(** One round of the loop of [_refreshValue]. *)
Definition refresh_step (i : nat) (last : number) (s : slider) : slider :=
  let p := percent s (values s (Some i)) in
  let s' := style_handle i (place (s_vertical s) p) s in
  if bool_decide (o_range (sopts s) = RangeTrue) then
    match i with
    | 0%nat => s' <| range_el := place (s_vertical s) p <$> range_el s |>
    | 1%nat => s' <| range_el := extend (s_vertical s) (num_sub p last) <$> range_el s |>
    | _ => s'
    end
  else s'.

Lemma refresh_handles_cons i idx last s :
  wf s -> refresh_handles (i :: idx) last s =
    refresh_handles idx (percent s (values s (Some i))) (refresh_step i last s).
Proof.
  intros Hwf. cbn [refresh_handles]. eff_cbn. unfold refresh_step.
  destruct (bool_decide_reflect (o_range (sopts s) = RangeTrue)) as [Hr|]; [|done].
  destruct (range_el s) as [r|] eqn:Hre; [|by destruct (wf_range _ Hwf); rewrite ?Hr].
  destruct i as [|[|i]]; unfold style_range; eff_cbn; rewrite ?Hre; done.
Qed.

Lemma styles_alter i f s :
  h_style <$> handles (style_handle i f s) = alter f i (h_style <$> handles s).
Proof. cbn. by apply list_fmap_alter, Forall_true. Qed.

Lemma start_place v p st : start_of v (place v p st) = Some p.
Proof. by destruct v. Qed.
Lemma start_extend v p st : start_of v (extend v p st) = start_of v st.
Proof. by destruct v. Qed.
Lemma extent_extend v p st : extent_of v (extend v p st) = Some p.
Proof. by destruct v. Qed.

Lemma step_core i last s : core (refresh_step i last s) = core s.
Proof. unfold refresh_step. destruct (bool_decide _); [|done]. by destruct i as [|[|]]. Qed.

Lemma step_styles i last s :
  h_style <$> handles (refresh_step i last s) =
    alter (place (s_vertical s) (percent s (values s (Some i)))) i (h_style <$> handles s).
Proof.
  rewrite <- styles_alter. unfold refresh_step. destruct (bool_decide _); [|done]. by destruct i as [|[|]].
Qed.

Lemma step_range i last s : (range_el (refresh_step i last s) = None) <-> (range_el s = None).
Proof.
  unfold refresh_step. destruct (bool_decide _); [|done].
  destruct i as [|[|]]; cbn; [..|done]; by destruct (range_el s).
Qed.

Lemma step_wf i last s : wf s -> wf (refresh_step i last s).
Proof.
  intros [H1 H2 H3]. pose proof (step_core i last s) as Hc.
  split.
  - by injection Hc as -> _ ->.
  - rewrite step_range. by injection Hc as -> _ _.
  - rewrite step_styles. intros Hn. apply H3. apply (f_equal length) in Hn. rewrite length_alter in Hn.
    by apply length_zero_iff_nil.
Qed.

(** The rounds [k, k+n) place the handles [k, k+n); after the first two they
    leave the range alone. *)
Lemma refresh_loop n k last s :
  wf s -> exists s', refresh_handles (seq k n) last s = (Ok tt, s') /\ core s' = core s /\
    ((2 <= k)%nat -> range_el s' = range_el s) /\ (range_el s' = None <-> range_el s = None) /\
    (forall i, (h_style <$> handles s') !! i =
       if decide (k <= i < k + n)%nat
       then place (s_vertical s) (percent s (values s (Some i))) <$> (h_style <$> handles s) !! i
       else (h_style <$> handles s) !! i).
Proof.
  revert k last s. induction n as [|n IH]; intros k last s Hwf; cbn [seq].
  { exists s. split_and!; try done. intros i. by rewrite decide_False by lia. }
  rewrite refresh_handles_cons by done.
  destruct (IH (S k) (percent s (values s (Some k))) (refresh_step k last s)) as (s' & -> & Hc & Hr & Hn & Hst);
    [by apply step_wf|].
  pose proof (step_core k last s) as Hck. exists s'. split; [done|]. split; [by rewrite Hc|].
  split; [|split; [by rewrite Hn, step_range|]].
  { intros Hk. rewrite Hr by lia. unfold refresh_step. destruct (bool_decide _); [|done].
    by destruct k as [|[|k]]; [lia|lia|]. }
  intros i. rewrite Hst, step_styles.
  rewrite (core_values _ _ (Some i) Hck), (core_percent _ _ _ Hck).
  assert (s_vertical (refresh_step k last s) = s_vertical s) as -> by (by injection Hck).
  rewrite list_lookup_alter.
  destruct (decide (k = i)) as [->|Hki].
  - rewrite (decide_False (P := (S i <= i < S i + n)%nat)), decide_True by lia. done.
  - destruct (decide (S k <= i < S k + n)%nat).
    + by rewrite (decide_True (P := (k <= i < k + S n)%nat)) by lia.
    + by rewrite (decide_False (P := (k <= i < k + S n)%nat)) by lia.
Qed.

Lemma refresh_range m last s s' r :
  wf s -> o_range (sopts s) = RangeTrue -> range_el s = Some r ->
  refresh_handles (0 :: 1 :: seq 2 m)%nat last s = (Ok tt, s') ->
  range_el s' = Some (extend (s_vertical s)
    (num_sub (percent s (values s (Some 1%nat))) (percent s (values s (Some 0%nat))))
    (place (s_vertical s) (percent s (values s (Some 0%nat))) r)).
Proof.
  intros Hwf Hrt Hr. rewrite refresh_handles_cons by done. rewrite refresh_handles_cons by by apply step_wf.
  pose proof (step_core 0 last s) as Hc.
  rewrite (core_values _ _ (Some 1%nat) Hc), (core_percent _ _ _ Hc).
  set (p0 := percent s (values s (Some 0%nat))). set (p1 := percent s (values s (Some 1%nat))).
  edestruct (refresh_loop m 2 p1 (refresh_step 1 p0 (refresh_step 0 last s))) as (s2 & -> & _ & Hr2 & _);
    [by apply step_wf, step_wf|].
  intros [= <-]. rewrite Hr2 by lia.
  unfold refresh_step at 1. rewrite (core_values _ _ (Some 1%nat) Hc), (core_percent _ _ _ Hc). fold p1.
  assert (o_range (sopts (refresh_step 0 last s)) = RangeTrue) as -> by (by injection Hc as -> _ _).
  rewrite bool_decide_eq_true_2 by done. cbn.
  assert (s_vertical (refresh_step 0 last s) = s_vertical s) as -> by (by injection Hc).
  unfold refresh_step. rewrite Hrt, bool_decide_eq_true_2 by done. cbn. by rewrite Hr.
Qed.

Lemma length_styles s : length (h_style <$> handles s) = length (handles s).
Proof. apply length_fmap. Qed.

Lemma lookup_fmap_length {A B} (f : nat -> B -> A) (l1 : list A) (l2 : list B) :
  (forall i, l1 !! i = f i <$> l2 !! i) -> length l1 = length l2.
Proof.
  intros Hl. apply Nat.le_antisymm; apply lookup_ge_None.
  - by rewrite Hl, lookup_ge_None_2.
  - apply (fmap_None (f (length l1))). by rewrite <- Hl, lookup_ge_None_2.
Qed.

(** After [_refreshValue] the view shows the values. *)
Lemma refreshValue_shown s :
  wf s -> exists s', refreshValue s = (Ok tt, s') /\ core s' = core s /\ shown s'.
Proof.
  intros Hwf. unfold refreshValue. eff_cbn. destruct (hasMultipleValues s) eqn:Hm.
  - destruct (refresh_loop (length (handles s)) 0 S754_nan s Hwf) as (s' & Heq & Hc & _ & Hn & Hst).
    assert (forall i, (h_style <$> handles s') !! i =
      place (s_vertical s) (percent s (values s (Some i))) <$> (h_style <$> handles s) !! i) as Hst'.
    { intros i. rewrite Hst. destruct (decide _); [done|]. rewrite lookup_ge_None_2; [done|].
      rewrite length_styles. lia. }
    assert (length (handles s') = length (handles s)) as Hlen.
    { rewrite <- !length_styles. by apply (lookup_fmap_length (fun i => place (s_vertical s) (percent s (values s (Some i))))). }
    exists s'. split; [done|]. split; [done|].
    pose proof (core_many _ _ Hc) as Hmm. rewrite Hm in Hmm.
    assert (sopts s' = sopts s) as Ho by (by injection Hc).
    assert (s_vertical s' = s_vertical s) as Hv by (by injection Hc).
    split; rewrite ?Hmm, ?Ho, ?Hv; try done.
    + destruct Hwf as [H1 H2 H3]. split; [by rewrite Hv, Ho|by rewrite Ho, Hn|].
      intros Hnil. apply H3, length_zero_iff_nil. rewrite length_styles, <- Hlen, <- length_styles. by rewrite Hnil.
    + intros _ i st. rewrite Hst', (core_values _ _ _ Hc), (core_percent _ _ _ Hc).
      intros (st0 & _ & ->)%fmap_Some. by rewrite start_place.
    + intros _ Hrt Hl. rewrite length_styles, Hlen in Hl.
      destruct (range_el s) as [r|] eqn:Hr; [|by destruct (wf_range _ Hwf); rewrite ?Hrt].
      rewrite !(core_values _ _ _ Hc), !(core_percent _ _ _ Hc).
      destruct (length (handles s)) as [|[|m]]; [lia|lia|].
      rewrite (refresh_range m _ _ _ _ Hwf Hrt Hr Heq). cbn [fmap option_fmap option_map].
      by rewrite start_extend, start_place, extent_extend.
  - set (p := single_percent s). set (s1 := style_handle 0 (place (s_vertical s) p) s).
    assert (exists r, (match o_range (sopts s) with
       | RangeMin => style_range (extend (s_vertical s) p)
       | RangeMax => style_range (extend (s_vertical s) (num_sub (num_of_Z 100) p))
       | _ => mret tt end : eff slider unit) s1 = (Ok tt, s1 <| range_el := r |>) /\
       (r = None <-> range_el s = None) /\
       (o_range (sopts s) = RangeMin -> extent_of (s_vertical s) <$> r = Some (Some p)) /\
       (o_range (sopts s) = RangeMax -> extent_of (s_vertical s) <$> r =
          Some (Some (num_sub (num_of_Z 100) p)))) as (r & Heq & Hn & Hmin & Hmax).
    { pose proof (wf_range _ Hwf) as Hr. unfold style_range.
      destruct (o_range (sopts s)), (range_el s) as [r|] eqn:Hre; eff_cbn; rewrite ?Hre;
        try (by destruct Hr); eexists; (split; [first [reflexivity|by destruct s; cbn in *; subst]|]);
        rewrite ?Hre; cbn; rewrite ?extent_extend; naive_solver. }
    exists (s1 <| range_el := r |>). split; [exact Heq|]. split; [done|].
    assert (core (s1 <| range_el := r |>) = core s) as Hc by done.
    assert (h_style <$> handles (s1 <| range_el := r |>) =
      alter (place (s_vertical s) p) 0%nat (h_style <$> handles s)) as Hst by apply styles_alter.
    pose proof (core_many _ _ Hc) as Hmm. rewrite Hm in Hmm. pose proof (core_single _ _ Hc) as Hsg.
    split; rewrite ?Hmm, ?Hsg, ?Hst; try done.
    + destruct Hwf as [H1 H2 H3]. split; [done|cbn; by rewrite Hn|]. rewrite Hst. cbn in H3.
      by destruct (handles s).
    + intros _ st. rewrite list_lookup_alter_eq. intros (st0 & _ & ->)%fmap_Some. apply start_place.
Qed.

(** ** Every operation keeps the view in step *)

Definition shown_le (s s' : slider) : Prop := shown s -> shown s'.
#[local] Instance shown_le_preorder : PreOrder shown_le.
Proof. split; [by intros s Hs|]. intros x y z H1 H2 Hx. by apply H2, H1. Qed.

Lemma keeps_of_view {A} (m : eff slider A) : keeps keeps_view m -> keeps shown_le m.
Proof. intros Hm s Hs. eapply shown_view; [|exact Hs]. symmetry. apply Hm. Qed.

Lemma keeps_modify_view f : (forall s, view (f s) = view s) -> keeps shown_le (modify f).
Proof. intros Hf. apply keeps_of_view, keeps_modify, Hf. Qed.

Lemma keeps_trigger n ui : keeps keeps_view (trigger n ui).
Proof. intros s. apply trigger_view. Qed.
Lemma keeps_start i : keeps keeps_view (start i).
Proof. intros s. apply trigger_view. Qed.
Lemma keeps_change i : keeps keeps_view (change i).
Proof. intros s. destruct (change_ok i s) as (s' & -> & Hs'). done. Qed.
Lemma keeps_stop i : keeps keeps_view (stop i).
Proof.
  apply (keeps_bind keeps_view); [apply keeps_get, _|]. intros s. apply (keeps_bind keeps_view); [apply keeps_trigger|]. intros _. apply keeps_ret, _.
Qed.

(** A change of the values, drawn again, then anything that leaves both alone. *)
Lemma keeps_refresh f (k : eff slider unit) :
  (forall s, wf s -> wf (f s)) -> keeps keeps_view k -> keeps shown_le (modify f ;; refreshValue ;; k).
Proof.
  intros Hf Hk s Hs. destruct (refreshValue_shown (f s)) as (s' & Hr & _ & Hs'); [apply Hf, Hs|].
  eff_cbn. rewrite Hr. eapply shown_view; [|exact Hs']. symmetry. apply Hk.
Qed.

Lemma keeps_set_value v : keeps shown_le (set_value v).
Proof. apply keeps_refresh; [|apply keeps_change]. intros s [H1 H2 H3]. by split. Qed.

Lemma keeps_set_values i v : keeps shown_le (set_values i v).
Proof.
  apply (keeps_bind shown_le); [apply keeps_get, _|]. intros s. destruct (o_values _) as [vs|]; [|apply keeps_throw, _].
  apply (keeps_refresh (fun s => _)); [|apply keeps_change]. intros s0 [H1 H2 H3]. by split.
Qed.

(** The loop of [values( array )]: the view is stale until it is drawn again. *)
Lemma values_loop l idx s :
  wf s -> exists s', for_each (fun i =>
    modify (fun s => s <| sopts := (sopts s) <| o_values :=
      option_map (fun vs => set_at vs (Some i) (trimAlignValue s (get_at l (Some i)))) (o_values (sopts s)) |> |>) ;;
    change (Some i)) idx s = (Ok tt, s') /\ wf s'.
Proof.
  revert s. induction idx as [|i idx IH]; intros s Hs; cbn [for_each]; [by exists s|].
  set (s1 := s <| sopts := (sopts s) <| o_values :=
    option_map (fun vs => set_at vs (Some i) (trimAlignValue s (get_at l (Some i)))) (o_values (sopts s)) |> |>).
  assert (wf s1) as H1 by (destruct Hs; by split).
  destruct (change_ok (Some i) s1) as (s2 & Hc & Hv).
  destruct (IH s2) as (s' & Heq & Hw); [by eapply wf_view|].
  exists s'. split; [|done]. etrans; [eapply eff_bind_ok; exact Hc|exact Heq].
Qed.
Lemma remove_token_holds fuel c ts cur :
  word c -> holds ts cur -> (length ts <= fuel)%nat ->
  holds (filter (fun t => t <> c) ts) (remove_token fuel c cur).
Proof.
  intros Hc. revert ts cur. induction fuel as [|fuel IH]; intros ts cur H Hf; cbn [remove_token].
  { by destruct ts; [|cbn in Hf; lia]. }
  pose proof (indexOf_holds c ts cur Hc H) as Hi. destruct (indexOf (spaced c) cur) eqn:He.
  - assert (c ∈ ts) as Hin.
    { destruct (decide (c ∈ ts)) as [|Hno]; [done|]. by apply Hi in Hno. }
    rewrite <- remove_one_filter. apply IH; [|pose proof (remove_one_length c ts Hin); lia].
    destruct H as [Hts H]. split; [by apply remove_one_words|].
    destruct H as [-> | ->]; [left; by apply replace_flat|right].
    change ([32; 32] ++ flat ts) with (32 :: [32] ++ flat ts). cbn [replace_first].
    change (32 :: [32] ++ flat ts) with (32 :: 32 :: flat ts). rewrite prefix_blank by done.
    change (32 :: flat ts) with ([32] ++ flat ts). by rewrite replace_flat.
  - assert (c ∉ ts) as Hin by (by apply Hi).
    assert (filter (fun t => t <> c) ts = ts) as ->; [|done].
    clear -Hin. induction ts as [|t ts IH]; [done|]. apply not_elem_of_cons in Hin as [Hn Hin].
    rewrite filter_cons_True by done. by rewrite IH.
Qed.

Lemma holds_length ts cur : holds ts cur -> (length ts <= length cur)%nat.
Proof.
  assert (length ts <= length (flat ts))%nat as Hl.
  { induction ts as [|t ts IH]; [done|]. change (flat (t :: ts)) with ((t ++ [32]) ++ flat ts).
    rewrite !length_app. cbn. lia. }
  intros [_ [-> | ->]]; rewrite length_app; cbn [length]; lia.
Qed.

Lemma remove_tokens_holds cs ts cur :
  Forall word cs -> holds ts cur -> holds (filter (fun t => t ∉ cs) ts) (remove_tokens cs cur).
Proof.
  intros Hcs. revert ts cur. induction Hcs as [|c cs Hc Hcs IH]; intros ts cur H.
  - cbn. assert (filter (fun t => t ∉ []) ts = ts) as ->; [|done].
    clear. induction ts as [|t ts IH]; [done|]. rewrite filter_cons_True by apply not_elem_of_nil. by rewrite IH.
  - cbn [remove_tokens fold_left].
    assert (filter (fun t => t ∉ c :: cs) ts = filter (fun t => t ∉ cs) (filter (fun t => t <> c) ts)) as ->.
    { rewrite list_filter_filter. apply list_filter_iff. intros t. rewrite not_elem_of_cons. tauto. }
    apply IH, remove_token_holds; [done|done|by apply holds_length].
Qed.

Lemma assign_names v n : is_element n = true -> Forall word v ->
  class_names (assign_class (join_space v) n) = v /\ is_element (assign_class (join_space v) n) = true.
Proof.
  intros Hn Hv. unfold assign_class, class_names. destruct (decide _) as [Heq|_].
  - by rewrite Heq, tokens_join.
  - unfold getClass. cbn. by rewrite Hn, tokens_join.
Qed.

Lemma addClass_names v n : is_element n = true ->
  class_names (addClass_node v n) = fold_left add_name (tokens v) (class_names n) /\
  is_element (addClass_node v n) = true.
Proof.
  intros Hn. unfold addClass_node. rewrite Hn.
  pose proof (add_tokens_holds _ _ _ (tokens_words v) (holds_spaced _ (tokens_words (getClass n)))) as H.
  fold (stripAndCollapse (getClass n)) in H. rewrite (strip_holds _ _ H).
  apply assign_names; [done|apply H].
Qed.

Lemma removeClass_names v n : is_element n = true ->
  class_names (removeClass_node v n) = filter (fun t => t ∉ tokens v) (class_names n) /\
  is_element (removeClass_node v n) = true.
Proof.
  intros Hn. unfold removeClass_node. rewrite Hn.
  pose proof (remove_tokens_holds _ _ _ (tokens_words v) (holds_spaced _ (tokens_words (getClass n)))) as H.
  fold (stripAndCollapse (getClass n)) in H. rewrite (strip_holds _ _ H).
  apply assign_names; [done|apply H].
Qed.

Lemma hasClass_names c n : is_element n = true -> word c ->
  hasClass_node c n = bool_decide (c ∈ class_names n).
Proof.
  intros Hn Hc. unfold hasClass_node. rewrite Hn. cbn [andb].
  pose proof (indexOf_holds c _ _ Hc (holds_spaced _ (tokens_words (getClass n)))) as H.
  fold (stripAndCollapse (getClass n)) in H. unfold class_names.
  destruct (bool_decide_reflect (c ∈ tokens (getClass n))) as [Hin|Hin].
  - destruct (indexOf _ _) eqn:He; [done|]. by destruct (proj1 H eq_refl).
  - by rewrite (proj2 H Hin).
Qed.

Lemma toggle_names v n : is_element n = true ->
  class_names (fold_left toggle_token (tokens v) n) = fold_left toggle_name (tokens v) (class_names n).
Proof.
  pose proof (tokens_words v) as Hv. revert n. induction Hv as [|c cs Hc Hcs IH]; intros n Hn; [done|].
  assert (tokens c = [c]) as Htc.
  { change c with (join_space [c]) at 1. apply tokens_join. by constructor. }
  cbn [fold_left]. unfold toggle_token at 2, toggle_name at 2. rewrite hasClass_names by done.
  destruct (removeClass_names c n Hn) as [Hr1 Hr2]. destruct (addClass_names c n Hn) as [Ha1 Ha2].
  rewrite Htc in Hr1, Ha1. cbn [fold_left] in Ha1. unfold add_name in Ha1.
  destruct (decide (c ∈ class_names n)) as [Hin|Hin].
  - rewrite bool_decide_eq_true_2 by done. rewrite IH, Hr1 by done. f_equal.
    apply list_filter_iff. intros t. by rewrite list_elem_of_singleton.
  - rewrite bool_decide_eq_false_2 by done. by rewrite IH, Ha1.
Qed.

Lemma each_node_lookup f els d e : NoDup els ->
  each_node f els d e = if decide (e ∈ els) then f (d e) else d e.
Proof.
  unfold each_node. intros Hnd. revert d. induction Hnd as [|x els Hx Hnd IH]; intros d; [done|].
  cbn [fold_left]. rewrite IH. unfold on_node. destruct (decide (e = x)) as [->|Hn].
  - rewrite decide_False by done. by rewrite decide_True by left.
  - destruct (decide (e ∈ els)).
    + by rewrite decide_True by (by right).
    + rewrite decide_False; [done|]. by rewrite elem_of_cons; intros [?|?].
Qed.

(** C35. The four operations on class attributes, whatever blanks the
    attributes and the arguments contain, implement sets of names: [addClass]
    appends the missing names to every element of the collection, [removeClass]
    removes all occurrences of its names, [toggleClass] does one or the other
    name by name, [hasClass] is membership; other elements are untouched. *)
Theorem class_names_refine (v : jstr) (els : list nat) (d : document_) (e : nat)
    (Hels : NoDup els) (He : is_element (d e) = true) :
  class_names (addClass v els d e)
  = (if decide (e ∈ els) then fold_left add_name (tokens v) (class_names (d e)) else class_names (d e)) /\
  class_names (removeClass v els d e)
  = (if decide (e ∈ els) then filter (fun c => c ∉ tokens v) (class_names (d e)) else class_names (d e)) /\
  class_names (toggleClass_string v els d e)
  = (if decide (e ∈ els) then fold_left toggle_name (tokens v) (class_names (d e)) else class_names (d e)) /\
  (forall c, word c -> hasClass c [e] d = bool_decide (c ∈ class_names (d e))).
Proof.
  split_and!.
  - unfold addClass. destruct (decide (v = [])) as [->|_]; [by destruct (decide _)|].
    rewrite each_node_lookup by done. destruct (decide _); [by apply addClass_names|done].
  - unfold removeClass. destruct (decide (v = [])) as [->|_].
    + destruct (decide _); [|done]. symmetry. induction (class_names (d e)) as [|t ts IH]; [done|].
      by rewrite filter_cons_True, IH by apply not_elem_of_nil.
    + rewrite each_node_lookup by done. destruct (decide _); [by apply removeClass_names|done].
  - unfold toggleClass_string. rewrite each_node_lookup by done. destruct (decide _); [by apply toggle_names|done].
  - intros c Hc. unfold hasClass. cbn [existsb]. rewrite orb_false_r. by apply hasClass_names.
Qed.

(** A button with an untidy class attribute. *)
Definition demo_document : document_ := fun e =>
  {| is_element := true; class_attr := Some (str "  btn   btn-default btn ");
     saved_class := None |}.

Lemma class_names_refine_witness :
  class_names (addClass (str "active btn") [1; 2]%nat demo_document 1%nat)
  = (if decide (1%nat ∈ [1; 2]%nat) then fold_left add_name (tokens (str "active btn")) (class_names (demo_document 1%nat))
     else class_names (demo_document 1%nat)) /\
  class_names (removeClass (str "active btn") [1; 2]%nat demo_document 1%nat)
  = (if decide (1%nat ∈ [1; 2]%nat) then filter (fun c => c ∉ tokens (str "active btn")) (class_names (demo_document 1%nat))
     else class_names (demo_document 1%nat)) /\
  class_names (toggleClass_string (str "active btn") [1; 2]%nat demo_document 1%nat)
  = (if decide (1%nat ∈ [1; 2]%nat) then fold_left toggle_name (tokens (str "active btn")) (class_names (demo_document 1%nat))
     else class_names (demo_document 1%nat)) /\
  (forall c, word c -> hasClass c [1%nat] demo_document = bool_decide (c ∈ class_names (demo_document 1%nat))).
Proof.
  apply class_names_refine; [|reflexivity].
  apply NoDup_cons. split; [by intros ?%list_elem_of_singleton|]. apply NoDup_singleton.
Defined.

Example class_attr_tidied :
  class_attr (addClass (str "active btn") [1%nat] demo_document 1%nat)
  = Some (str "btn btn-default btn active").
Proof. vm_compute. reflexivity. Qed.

- [Activity]:
Reproduce word for word the lines of the records above, beginning at the first and ending with the line where "match i with" appears, and nothing past it.

- [Task output]:
(** One round of the loop of [_refreshValue]. *)
Definition refresh_step (i : nat) (last : number) (s : slider) : slider :=
  let p := percent s (values s (Some i)) in
  let s' := style_handle i (place (s_vertical s) p) s in
  if bool_decide (o_range (sopts s) = RangeTrue) then
    match i with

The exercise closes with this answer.